The first group of cartridges all greatly resemble (though none improve upon) the .276 Pedersen. These include the7x46mm UIAC, the .270 Sidewinder, the .280 British, and others. The second-most mature group, many have examples have actually been loaded and fired, and the .280 British was even officially adopted, briefly. Because their performance has been verified, it cannot be said that these cartridges are unfeasible, but is it worth the cost and effort to field one, in light of the widespread adoption of 7.62mm weapons? In a word, no. Even the literature for 7x46mm UIAC shows it’s not greatly more efficient than 7.62 NATO, and it doesn’t provide any additional capability, so why would military procurement spend millions re-arming with entirely new weapons and ammunition when they have almost-as-good-and-already-in-the-inventory 7.62 NATO machine guns and rifles? Since these cartridges are also almost as heavy as 7.62, they offer little practical benefit and will be largely passed over.
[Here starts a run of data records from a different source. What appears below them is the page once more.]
(** X14: a save-market request with non-empty string fields and an id that
    no stored market has is answered with success; it appends one row, with
    the next rowid, total 0 and unverified, and leaves every other row and
    every bet as it was.  The new market is pending: [update] will work on
    it once no older market is unverified. *)
Theorem save_market_appends_pending_market (i t e c : jsstring) (d : Db) :
  i ≠ [] → t ≠ [] → e ≠ [] → c ≠ [] →
  i ∉ text_identities d →
  save_market (market_body i t e c) d
  = (success_reply "Market saved successfully",
     MkDb (Markets d ++ [(next_rowid (Markets d), market_row i t e c)]) (Bets d))
  ∧ first_unverified (Markets (save_market (market_body i t e c) d).2)
    = match first_unverified (Markets d) with
      | Some older => Some older
      | None => Some (next_rowid (Markets d), market_row i t e c)
      end.
Proof.
  intros Hi Ht He Hc Hnot. rewrite save_market_typed.
  rewrite bool_decide_eq_false_2 by (intros [?|[?|[?|?]]]; done).
  rewrite bool_decide_eq_false_2 by done. split; [done|].
  cbn [snd Markets]. by rewrite first_unverified_app.
Qed.

Lemma save_market_appends_pending_market_witness :
  save_market (market_body (lit "6") (lit "U") (lit "2027-01-01") (lit "0xdef"))
              (MkDb [(4, verified "5" "T")] [])
  = (success_reply "Market saved successfully",
     MkDb (Markets (MkDb [(4, verified "5" "T")] [])
           ++ [(next_rowid (Markets (MkDb [(4, verified "5" "T")] [])),
                market_row (lit "6") (lit "U") (lit "2027-01-01") (lit "0xdef"))])
          (Bets (MkDb [(4, verified "5" "T")] [])))
  ∧ first_unverified
      (Markets (save_market (market_body (lit "6") (lit "U") (lit "2027-01-01") (lit "0xdef"))
                            (MkDb [(4, verified "5" "T")] [])).2)
    = match first_unverified (Markets (MkDb [(4, verified "5" "T")] [])) with
      | Some older => Some older
      | None => Some (next_rowid (Markets (MkDb [(4, verified "5" "T")] [])),
                      market_row (lit "6") (lit "U") (lit "2027-01-01") (lit "0xdef"))
      end.
Proof.
  apply (save_market_appends_pending_market (lit "6") (lit "U") (lit "2027-01-01")
           (lit "0xdef") (MkDb [(4, verified "5" "T")] []));
    try discriminate.
  intros Hin. apply list_elem_of_singleton in Hin. discriminate.
Defined.

Lemma text_affinity_cases p : text_affinity p = SNull ∨ ∃ k, text_affinity p = SText k.
Proof. destruct p; cbn; eauto. Qed.

Lemma insert_market_after_check (id title description expiration creator total : value) d :
  select_id_where_id id d = None →
  is_Some (insert_market [id; title; description; expiration; creator; total] d).
Proof.
  unfold select_id_where_id, insert_market. intros Hsel.
  apply fmap_None in Hsel. rewrite find_text_eq_None in Hsel. cbn [fmap list_fmap].
  destruct (_ && _) eqn:Hdup; [|by eauto]. exfalso.
  apply andb_true_iff in Hdup as [Hnn Hex].
  apply bool_decide_eq_true in Hnn.
  apply existsb_exists in Hex as (r & Hr & Hd). apply bool_decide_eq_true in Hd.
  apply list_elem_of_In in Hr. specialize (Hsel r Hr).
  unfold text_eq in Hsel. rewrite Hd in Hsel.
  destruct (text_affinity_cases (bind id)) as [Hk|[k Hk]]; [done|].
  rewrite Hk in Hsel.
  by rewrite bool_decide_eq_true_2 in Hsel.
Qed.

(** X15: save-market answers 200 or 400, never 500: once its SELECT has
    found no market with the id, the INSERT cannot fail on the primary key.
    The database changes only with a 200. *)
Theorem save_market_never_fails_on_the_key (req_body : gmap string value) (d : Db) :
  (code (save_market req_body d).1 = 200) ∨
  (code (save_market req_body d).1 = 400 ∧ (save_market req_body d).2 = d).
Proof.
  unfold save_market. destruct (_ || _); [by right|].
  destruct (select_id_where_id _ d) eqn:Hsel; [by right|].
  destruct (insert_market_after_check (prop req_body "id") (prop req_body "title")
              (prop req_body "description") (prop req_body "expiration")
              (prop req_body "creator") (Number (Num 0)) d Hsel) as [d' ->].
  by left.
Qed.

(** ** The server over time *)

Lemma save_market_shape req_body d :
  (save_market req_body d).2 = d ∨
  ∃ row, (save_market req_body d).2
         = MkDb (Markets d ++ [(next_rowid (Markets d), row)]) (Bets d)
         ∧ Market.IsVerified row = SInt 0
         ∧ ∀ k, Market.id row = SText k → k ∉ text_identities d.
Proof.
  unfold save_market. destruct (_ || _); [by left|].
  destruct (select_id_where_id _ d) eqn:Hsel; [by left|].
  unfold insert_market. cbn [fmap list_fmap].
  destruct (_ && _); [by left|]. right. eexists. split; [done|]. split; [done|].
  cbn. intros k Hk Hin.
  unfold select_id_where_id in Hsel. apply fmap_None in Hsel.
  rewrite find_text_eq_None in Hsel.
  apply elem_of_text_identities in Hin as (r & Hr & Hid).
  specialize (Hsel r Hr). unfold text_eq in Hsel. rewrite Hid, Hk in Hsel.
  by rewrite bool_decide_eq_true_2 in Hsel.
Qed.

Lemma save_bet_bets stn now req_body d :
  Bets d `prefix_of` Bets (db (exec (save_bet stn now req_body) d).2).
Proof.
  unfold exec, save_bet.
  repeat (case_match; [done|]).
  rewrite bind_eq, db_run_eq. cbn [db trace].
  destruct (run InsertBet _ d) as [d1|] eqn:Hins; cbn [default bool_decide];
    [rewrite bool_decide_eq_true_2 by eauto | rewrite bool_decide_eq_false_2 by (by intros [??])];
    cbn [negb]; [|done].
  assert (Bets d `prefix_of` Bets d1) as Hd1.
  { cbn in Hins. case_match; [done|]. injection Hins as <-. cbn. by apply prefix_app_r. }
  rewrite bind_eq, db_run_eq. cbn [db trace run fmap list_fmap].
  cbn [default bool_decide]. rewrite bool_decide_eq_true_2 by eauto.
  cbn [negb]. rewrite ret_eq. cbn [snd db Bets id]. done.
Qed.

Lemma Forall2_same_market_refl m : Forall2 same_market m m.
Proof. apply Forall_Forall2_diag, Forall_forall. intros. apply same_market_refl. Qed.

Lemma Forall2_same_market_trans m1 m2 m3 :
  Forall2 same_market m1 m2 → Forall2 same_market m2 m3 → Forall2 same_market m1 m3.
Proof.
  intros H12. revert m3.
  induction H12; intros m3 H23; inversion H23; subst; constructor;
    eauto using same_market_trans.
Qed.

Lemma same_market_unverified m m' :
  Forall2 same_market m m' →
  Forall (λ r, Market.IsVerified r.2 = SInt 0) m →
  Forall (λ r, Market.IsVerified r.2 = SInt 0) m'.
Proof.
  induction 1 as [|r r' m m' Hs _ IH]; intros Hm; [done|].
  inversion Hm; subst. constructor; [|by apply IH].
  destruct Hs as (_ & _ & _ & _ & _ & _ & _ & Hv). congruence.
Qed.

Lemma same_market_id_text m m' :
  Forall2 same_market m m' → omap id_text m = omap id_text m'.
Proof.
  induction 1 as [|r r' m m' Hs _ IH]; [done|]. cbn.
  destruct Hs as (_ & Hid & _).
  assert (Ht : id_text r = id_text r') by (unfold id_text; by rewrite Hid).
  by rewrite Ht, IH.
Qed.

(** One call keeps the stored bets as a prefix, keeps every market row but
    for its total, and adds only unverified rows with fresh identities. *)
Lemma step_shape stn d c :
  Bets d `prefix_of` Bets (step stn d c) ∧
  ∃ kept added,
    Markets (step stn d c) = kept ++ added ∧
    Forall2 same_market (Markets d) kept ∧
    Forall (λ r, Market.IsVerified r.2 = SInt 0) added ∧
    (NoDup (text_identities d) → NoDup (text_identities (step stn d c))).
Proof.
  destruct c as [req_body|now req_body|chain]; cbn [step].
  - destruct (save_market_shape req_body d) as [->|(row & -> & Hv & Hfresh)].
    + split; [done|]. exists (Markets d), []. rewrite app_nil_r.
      eauto using Forall2_same_market_refl.
    + split; [done|]. eexists (Markets d), [_]. cbn [Markets].
      split; [done|]. split; [apply Forall2_same_market_refl|].
      split; [by repeat constructor|].
      intros Hnd. unfold text_identities. cbn [Markets]. rewrite omap_app.
      cbn. unfold id_text at 2. cbn.
      destruct (Market.id row) eqn:Hid; rewrite ?app_nil_r; try done.
      apply NoDup_app. split; [done|]. split; [|apply NoDup_singleton].
      intros x Hx Hx'. apply list_elem_of_singleton in Hx'. subst x.
      by eapply Hfresh.
  - split; [apply save_bet_bets|].
    exists (Markets (db (exec (save_bet stn now req_body) d).2)), [].
    rewrite app_nil_r. pose proof (save_bet_markets stn now req_body d) as Hs.
    repeat split; [done|done|].
    unfold text_identities. by rewrite (same_market_id_text _ _ Hs).
  - rewrite next_market_id_db. split; [done|].
    exists (Markets d), []. rewrite app_nil_r.
    eauto using Forall2_same_market_refl.
Qed.

Lemma steps_shape stn calls : ∀ d,
  Bets d `prefix_of` Bets (foldl (step stn) d calls) ∧
  ∃ kept added,
    Markets (foldl (step stn) d calls) = kept ++ added ∧
    Forall2 same_market (Markets d) kept ∧
    Forall (λ r, Market.IsVerified r.2 = SInt 0) added ∧
    (NoDup (text_identities d) → NoDup (text_identities (foldl (step stn) d calls))).
Proof.
  induction calls as [|c calls IH]; intros d; cbn [foldl].
  - split; [done|]. exists (Markets d), []. rewrite app_nil_r.
    eauto using Forall2_same_market_refl.
  - destruct (step_shape stn d c) as (Hb1 & kept1 & added1 & Hm1 & Hs1 & Hv1 & Hn1).
    destruct (IH (step stn d c)) as (Hb2 & kept2 & added2 & Hm2 & Hs2 & Hv2 & Hn2).
    split; [by etrans|].
    rewrite Hm1 in Hs2. apply Forall2_app_inv_l in Hs2 as (k2a & k2b & Ha & Hb & ->).
    exists k2a, (k2b ++ added2). rewrite Hm2, <- app_assoc.
    split; [done|]. split; [by eapply Forall2_same_market_trans|].
    split; [|by auto].
    apply Forall_app. split; [by eapply same_market_unverified|done].
Qed.

(** X16: no request ever removes or rewrites a stored bet: through every
    sequence of save-market, save-bet and next-market-id calls, the bets
    stored at the start remain, unchanged and in order, at the head of the
    table. *)
Theorem bets_are_only_appended (StringToNumber : jsstring → number)
    (calls : list call) (d : Db) :
  Bets d `prefix_of` Bets (foldl (step StringToNumber) d calls).
Proof. apply steps_shape. Qed.

(** X17: through every sequence of calls each stored market keeps its place
    in the table, its rowid and every column but [totalAmount] -- identity,
    title, description, expiration, creator and both flags; and every market
    added on the way is unverified. *)
Theorem markets_keep_all_but_total (StringToNumber : jsstring → number)
    (calls : list call) (d : Db) :
  ∃ kept added,
    Markets (foldl (step StringToNumber) d calls) = kept ++ added ∧
    Forall2 same_market (Markets d) kept ∧
    Forall (λ r, Market.IsVerified r.2 = SInt 0) added.
Proof.
  destruct (steps_shape StringToNumber calls d) as (_ & kept & added & ? & ? & ? & _).
  eauto.
Qed.

(** X18: starting from the empty database, no sequence of calls ever yields
    a verified market; so a reconciliation on a non-empty relation never
    reports [NoPendingRecord]. *)
Theorem no_market_is_ever_verified (StringToNumber : jsstring → number)
    (calls : list call) (l : list ChainQ.t) :
  Forall (λ r, Market.IsVerified r.2 = SInt 0)
         (Markets (foldl (step StringToNumber) empty_db calls)) ∧
  (Markets (foldl (step StringToNumber) empty_db calls) ≠ [] →
   (exec (update (Some l)) (foldl (step StringToNumber) empty_db calls)).1
   ≠ inr NoPendingRecord).
Proof.
  destruct (steps_shape StringToNumber calls empty_db)
    as (_ & kept & added & Hm & Hs & Hv & _).
  cbn in Hs. apply Forall2_nil_inv_l in Hs as ->. cbn in Hm.
  rewrite Hm. split; [done|]. intros Hne.
  rewrite exec_update_eq, update_eq. unfold select_first_unverified.
  destruct (first_unverified _) as [[k r]|] eqn:Hf.
  - cbn [fmap option_fmap option_map]. cbv zeta.
    repeat case_match; cbn; discriminate.
  - rewrite first_unverified_None in Hf. rewrite Hm in Hf.
    destruct added as [|[k r] added]; [done|].
    inversion Hv as [|?? Hr _]; subst. cbn in Hr.
    specialize (Hf k r (list_elem_of_here _ _)). by rewrite Hr in Hf.
Qed.

(** X19: the identities stay distinct: if no two stored markets have the
    same identity text, then after every sequence of calls no two have. *)
Theorem identities_stay_distinct (StringToNumber : jsstring → number)
    (calls : list call) (d : Db) :
  NoDup (text_identities d) →
  NoDup (text_identities (foldl (step StringToNumber) d calls)).
Proof.
  by destruct (steps_shape StringToNumber calls d) as (_ & ? & ? & _ & _ & _ & H).
Qed.

Lemma identities_stay_distinct_witness :
  NoDup (text_identities
           (foldl (step (λ _, NaN)) empty_db
              [CallSaveMarket (market_body (lit "5") (lit "T") (lit "2026-12-31") (lit "0xabc"));
               CallSaveMarket (market_body (lit "5") (lit "U") (lit "2026-12-31") (lit "0xabc"));
               CallSaveBet 1700000000000
                 (bet_body (lit "u") (lit "5") 3 (lit "yes") (lit "2026-11-02"));
               CallNextMarketId (Some [on_chain "7" "Will it hail?"]);
               CallSaveMarket (market_body (lit "6") (lit "U") (lit "2026-12-31") (lit "0xabc"))])).
Proof.
  apply (identities_stay_distinct (λ _, NaN)). apply NoDup_nil_2.
Defined.
(** [doc.refetch], with the default page size and start filled in. *)
Definition refetchDescriptor (config : Config) (st : VisitState)
    (info : DefinitionInfo) : Refetch :=
  let fl := flags st in
  mkRefetch (refetchUpdate fl) (paginationPath st)
    (if enabled (first fl) || enabled (last fl) then cursor else Compiler.offset)
    (refetchPage fl).1 (refetchPage fl).2
    (nodeQuery info) (refetchTargetType config (fragment info)).

(** The state of the first visit of a document. *)
Definition visitDocument (config : Config) (doc : CollectedGraphQLDocument)
  : Result (list DefinitionNode * VisitState) :=
  visitDefinitions config (mkVisitState false initialFlags []) (document doc).

(** The body of the loop of [paginate] over the documents, up to the refetch
    descriptor it records on the document.  The refetch query it then builds
    for a fragment is not part of the embedding. *)
Definition paginateDocument (config : Config) (doc : CollectedGraphQLDocument)
  : Result CollectedGraphQLDocument :=
  visited ← visitDocument config doc;
  let st := visited.2 in
  if paginated st then
    info ← enterDefinitions config initialInfo visited.1;
    Ok (mkDocument (kind doc) (filename doc) (name doc) visited.1
          (originalDocument doc) (generate doc)
          (Some (refetchDescriptor config st info)))
  else
    Ok (mkDocument (kind doc) (filename doc) (name doc) visited.1
          (originalDocument doc) (generate doc) (refetch doc)).

End Transform.

End Paginate.

(** ** The list transform *)

Module Lists.

(** What [connectionSelection] returns. *)
Record ConnectionSelection := mkConnection {
  selection : option (list SelectionNode);
  type : GraphQLNamedType;
  connection : bool;
}.

(** An entry of the [lists] table. *)
Record ListEntry := mkListEntry {
  list_selection : option (list SelectionNode);
  list_type : GraphQLNamedType;
  list_filename : string;
}.

(** The two accumulators of [addListFragments]. *)
Record ListState := mkListState {
  lists : gmap string ListEntry;
  errors : list HoudiniError;
}.

(** [selection.kind === 'Field' && selection.name.value === name] *)
Definition isFieldNamed (name : string) (s : SelectionNode) : bool :=
  match s with
  | FieldNode _ n _ _ _ => String.eqb n name
  | _ => false
  end.

Definition selectionSetOf (s : SelectionNode) : option (list SelectionNode) :=
  match s with
  | FieldNode _ _ _ _ selectionSet => selectionSet
  | FragmentSpread _ _ => None
  | InlineFragment _ _ selections => Some selections
  end.
(** A computation that leaves the in-memory file system as it is, and one
    that writes to [target] at most. *)
Definition keepsFs {A : Type} (m : M A) : Prop :=
  forall st st' r, m st = (st', r) -> memFs st' = memFs st.

Definition writesOnly {A : Type} (target : string) (m : M A) : Prop :=
  forall st st' r p, m st = (st', r) -> p <> target -> memFs st' !! p = memFs st !! p.

Definition isRender (e : Event) : bool :=
  match e with RenderTemplate _ _ _ _ _ => true | _ => false end.

End WriteFiles.

(** ** A host to run the model on: [node:path] for POSIX, yeoman's paths *)

Module Node.
Import JsString WriteFiles.

Definition slash : ascii := "/".
Definition dot : ascii := ".".

(** The code units of a string with their index, last first: the order in
    which the loops of [extname] and [basename] visit them. *)
Fixpoint indexed (i : nat) (s : string) (acc : list (nat * ascii)) : list (nat * ascii) :=
  match s with
  | EmptyString => acc
  | String c t => indexed (S i) t ((i, c) :: acc)
  end.

Definition slice (from to : nat) (s : string) : string := take (to - from) (drop from s).

(** [path.posix.extname] *)
Record ExtnameState : Type := {
  startDot : option nat;
  startPart : nat;
  endPart : option nat;
  matchedSlash : bool;
  preDotState : Z;
  broke : bool
}.

Definition extnameStep (st : ExtnameState) (ic : nat * ascii) : ExtnameState :=
  let '(i, c) := ic in
  if broke st then st
  else if Ascii.eqb c slash then
    if negb (matchedSlash st)
    then {| startDot := startDot st; startPart := S i; endPart := endPart st;
            matchedSlash := matchedSlash st; preDotState := preDotState st; broke := true |}
    else st
  else
    let '(ms, en) := match endPart st with
                     | None => (false, Some (S i))
                     | Some e => (matchedSlash st, Some e)
                     end in
    if Ascii.eqb c dot then
      match startDot st with
      | None => {| startDot := Some i; startPart := startPart st; endPart := en;
                   matchedSlash := ms; preDotState := preDotState st; broke := false |}
      | Some _ => {| startDot := startDot st; startPart := startPart st; endPart := en;
                     matchedSlash := ms; preDotState := 1; broke := false |}
      end
    else
      match startDot st with
      | Some _ => {| startDot := startDot st; startPart := startPart st; endPart := en;
                     matchedSlash := ms; preDotState := (-1); broke := false |}
      | None => {| startDot := None; startPart := startPart st; endPart := en;
                   matchedSlash := ms; preDotState := preDotState st; broke := false |}
      end.

Definition extname (path : string) : string :=
  let st := fold_left extnameStep (indexed 0 path [])
              {| startDot := None; startPart := 0; endPart := None;
                 matchedSlash := true; preDotState := 0; broke := false |} in
  match startDot st, endPart st with
  | Some sd, Some en =>
      if (preDotState st =? 0)%Z
         || ((preDotState st =? 1)%Z && (sd =? en - 1)%nat && (sd =? startPart st + 1)%nat)
      then ""
      else slice sd en path
  | _, _ => ""
  end.

(** [path.posix.basename(path)] *)
Definition basenameStep (st : nat * option nat * bool * bool) (ic : nat * ascii)
  : nat * option nat * bool * bool :=
  let '(start, en, matched, stop) := st in
  let '(i, c) := ic in
  if stop : bool then st
  else if Ascii.eqb c slash then
    if negb matched then (S i, en, matched, true) else st
  else
    match en with
    | None => (start, Some (S i), false, false)
    | Some _ => st
    end.

Definition basename (path : string) : string :=
  let '(start, en, _, _) := fold_left basenameStep (indexed 0 path []) (0, None, true, false) in
  match en with
  | Some e => slice start e path
  | None => ""
  end.

(** [path.posix.normalize]: the segments between slashes, without the empty
    ones and [.], with [..] resolved where it can be. *)
Fixpoint splitSlash (s : string) (current : string) : list string :=
  match s with
  | EmptyString => [current]
  | String c t =>
      if Ascii.eqb c slash then current :: splitSlash t ""
      else splitSlash t (current ++ String c "")
  end.

Definition normalizeStep (allowAboveRoot : bool) (kept : list string) (segment : string)
  : list string :=
  if String.eqb segment "" || String.eqb segment "." then kept
  else if String.eqb segment ".." then
    match kept with
    | last :: before =>
        if String.eqb last ".." then segment :: kept else before
    | [] => if allowAboveRoot then [segment] else []
    end
  else segment :: kept.

Definition isAbsolute (path : string) : bool := startsWith "/" path.

Definition normalize (path : string) : string :=
  match path with
  | EmptyString => "."
  | _ =>
      let absolute := isAbsolute path in
      let trailing := endsWith "/" path in
      let body := JsString.join "/" (rev (fold_left (normalizeStep (negb absolute))
                                                    (splitSlash path "") [])) in
      match body with
      | EmptyString => if absolute then "/" else if trailing then "./" else "."
      | _ => (if absolute then "/" else "") ++ body ++ (if trailing then "/" else "")
      end
  end.

(** [path.posix.join] *)
Definition joinAll (parts : list string) : string :=
  match List.filter nonEmpty parts with
  | [] => "."
  | kept => normalize (JsString.join "/" kept)
  end.

(** yeoman's [templatePath] and [destinationPath]: the joined path, under
    the root when it is relative. *)
Definition under (root : string) (parts : list string) : string :=
  let filepath := joinAll parts in
  if isAbsolute filepath then filepath else joinAll [root; filepath].

(** [JSON.stringify(array, null, 2)] for an array of strings *)
Definition quote : string := String (ascii_of_N 34) "".
Definition backslash : string := String (ascii_of_N 92) "".
Definition lineFeed : string := String (ascii_of_N 10) "".

Definition hexDigit (n : N) : ascii :=
  ascii_of_N (if (n <? 10)%N then 48 + n else 87 + n).

Definition jsonChar (c : ascii) : string :=
  let n := code c in
  if (n =? 34)%N then backslash ++ quote
  else if (n =? 92)%N then backslash ++ backslash
  else if (n =? 8)%N then backslash ++ "b"
  else if (n =? 12)%N then backslash ++ "f"
  else if (n =? 10)%N then backslash ++ "n"
  else if (n =? 13)%N then backslash ++ "r"
  else if (n =? 9)%N then backslash ++ "t"
  else if (n <? 32)%N
       then backslash ++ "u00" ++ String (hexDigit (n / 16)) (String (hexDigit (n mod 16)) "")
  else String c "".

Fixpoint jsonString (s : string) : string :=
  match s with
  | EmptyString => EmptyString
  | String c t => jsonChar c ++ jsonString t
  end.

Definition stringify (l : list string) : string :=
  match l with
  | [] => "[]"
  | _ => "[" ++ lineFeed
         ++ JsString.join ("," ++ lineFeed)
              (List.map (fun s => "  " ++ quote ++ jsonString s ++ quote) l)
         ++ lineFeed ++ "]"
  end.

(** A generator whose templates lie under [sourceRoot] and whose project is
    written under [destinationRoot], with the given template files; [ejs] is
    given by its effect on the templates. *)
Definition host (sourceRoot destinationRoot : string) (files : list (string * string))
    (ejs : string -> Context -> string) : Host :=
  {| WriteFiles.extname := extname;
     WriteFiles.basename := basename;
     join := fun a b => joinAll [a; b];
     join1 := fun a => joinAll [a];
     WriteFiles.isAbsolute := isAbsolute;
     templatePath := fun root file => under sourceRoot [root; file];
     templatePath1 := fun file => under sourceRoot [file];
     destinationPath := fun to file => under destinationRoot [to; file];
     destinationPath1 := fun file => under destinationRoot [file];
     disk := list_to_map files;
     WriteFiles.ejs := ejs;
     WriteFiles.stringify := stringify;
     elapsed := "0" |}.

End Node.

(** ** Fixtures: a small generator with three template folders *)

Module Fixtures.
Import JsString WriteFiles.

Definition blueprintFolder : string := "/blueprint/templates".
Definition jhipsterFolder : string := "/jhipster/templates".
Definition extraFolder : string := "/extra/templates".

(** The template files on disk. *)
Definition files : list (string * string) :=
  [("/blueprint/templates/src/a.txt.ejs", "Hello from the blueprint");
   ("/jhipster/templates/src/a.txt.ejs", "Hello");
   ("/jhipster/templates/src/b.txt.ejs", "Bye");
   ("/blueprint/templates/src/c.txt.ejs", "c1");
   ("/jhipster/templates/src/c.txt.ejs", "c2");
   ("/extra/templates/src/c.txt.ejs", "c3");
   ("/jhipster/templates/src/logo.svg.ejs", "<svg/>");
   ("/jhipster/templates/src/logo.png", "PNG");
   ("/jhipster/templates/src/notes.txt", "plain")].

(** Templates here carry no tag, so [ejs] returns them as they are. *)
Definition host : Host :=
  Node.host "/generators/app/templates" "/project" files (fun template _ => template).

Definition plainContext : Context :=
  {| entityClass := None; baseName := Some "demo"; fakerSeed := None |}.


(** Entity 1 is in both registries, entities 0 and 2 in one each. *)
Definition generator : Generator :=
  {| self := plainContext;
     jhipsterTemplatesFolders := Some [blueprintFolder; jhipsterFolder; extraFolder];
     configSharedEntities := Some [("Customer", 0); ("Order", 1)];
     applicationSharedEntities := Some [("Order", 1); ("Invoice", 2)] |}.

Definition roots : list string := [blueprintFolder; jhipsterFolder; extraFolder].

Definition initial : State := {| memFs := ∅; fakerSeeds := ∅; trace := [] |}.

Definition task (source destination : string) : Template :=
  {| sourceFile := source; destinationFile := DestString destination; options := None;
     noEjs := None; transform := None; binary := false |}.

(** [{ file }] and the variations used below. *)
Definition fileObject (file : string) (override : Val) (noEjs : option bool)
    (fileTransform : TransformSpec) : FileObject :=
  {| file_sourceFile := VUndefined; file_file := VString file;
     file_destinationFile := VUndefined; file_renameTo := VUndefined;
     file_override := override; file_noEjs := noEjs; file_transform := fileTransform;
     file_binary := false; file_method := None; file_options := None |}.

(** [{ path, transform, templates }] *)
Definition blockAt (path : string) (blockTransform : TransformSpec) (files : list FileSpec)
  : Block :=
  {| block_blockSpecPath := None; block_path := VString path; block_from := VUndefined;
     block_to := VUndefined; block_condition := VUndefined;
     block_transform := blockTransform; block_renameTo := None;
     block_templates := Some files |}.

(** [{ blocks, transform }] *)
Definition request (methodTransform : list Transform) (bs : list Block) : Options :=
  {| sections := None; blocks := Some (Some bs); templates := None;
     rootTemplatesPath := RootTemplatesPathMissing; optionsContext := None;
     optionsTransform := Some methodTransform |}.

(** [{ sections: {}, templates: [] }] and [{}] *)
Definition twoKeys : Options :=
  {| sections := Some (Some []); blocks := None; templates := Some (Some []);
     rootTemplatesPath := RootTemplatesPathMissing; optionsContext := None;
     optionsTransform := None |}.

Definition noKey : Options :=
  {| sections := None; blocks := None; templates := None;
     rootTemplatesPath := RootTemplatesPathMissing; optionsContext := None;
     optionsTransform := None |}.

(** Three [editFile] callbacks that leave their mark. *)
Definition exclaim : Transform := fun content => content ++ "!".
Definition question : Transform := fun content => content ++ "?".
Definition semicolon : Transform := fun content => content ++ ";".

(** An SVG picture kept as a template and expanded on request
    ([noEjs: false]), under a method-level transform. *)
Definition svgRequest : Options :=
  request [exclaim] [blockAt "src" TransformMissing
                       [FileObj (fileObject "logo.svg" VUndefined (Some false) TransformMissing)]].

(** A text file under the four tiers of transforms. *)
Definition tiersRequest : Options :=
  {| sections := Some (Some [("_", SectionSettings (Some [question]));
                             ("files", SectionBlocks
                                [blockAt "src" (TransformArray [semicolon])
                                   [FileObj (fileObject "b.txt" VUndefined None
                                               (TransformArray [exclaim; question]))]])]);
     blocks := None; templates := None;
     rootTemplatesPath := RootTemplatesPathMissing; optionsContext := None;
     optionsTransform := Some [exclaim] |}.

(** The file of [tiersRequest] and the task planned for it. *)
Definition tiersFile : FileObject :=
  fileObject "b.txt" VUndefined None (TransformArray [exclaim; question]).

Definition tiersTask : Template :=
  {| sourceFile := "src/b.txt"; destinationFile := DestString "/project/src/b.txt";
     options := None; noEjs := None;
     transform := Some [exclaim; question; semicolon; exclaim; question];
     binary := false |}.

(** The state once [b.txt] has been expanded from the generator's template. *)
Definition tiersRendered : State :=
  written "/project/src/b.txt" "Bye"
    (addTrace initial [RenderTemplate Async "/jhipster/templates/src/b.txt.ejs"
                         "/project/src/b.txt" plainContext (RootsArray roots)]).

(** A project in which [src/b.txt] has already been generated. *)
Definition generated : State :=
  {| memFs := {[ "/project/src/b.txt" := "kept as it was" ]}; fakerSeeds := ∅; trace := [] |}.








End Fixtures.

(** ** [generator-base.mjs]: the names of the application *)

Module AppNames.
Import JsString Regex Lodash.

(** [getMicroserviceAppName(microserviceName)] *)
Definition getMicroserviceAppName (microserviceName : string) : string :=
  camelCase microserviceName ++ (if endsWith "App" microserviceName then "" else "App").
Many thanks to Sven ( Defence and Freedom) for emailing me the info.

Steve Johnson
Steve Johnson

I founded TFB in 2007 and over 10 years worked tirelessly, with the help of my team, to build it up into the largest gun blog online. I retired as Editor in Chief in 2017. During my decade at TFB I was fortunate to work with the most amazing talented writers and genuinely good people!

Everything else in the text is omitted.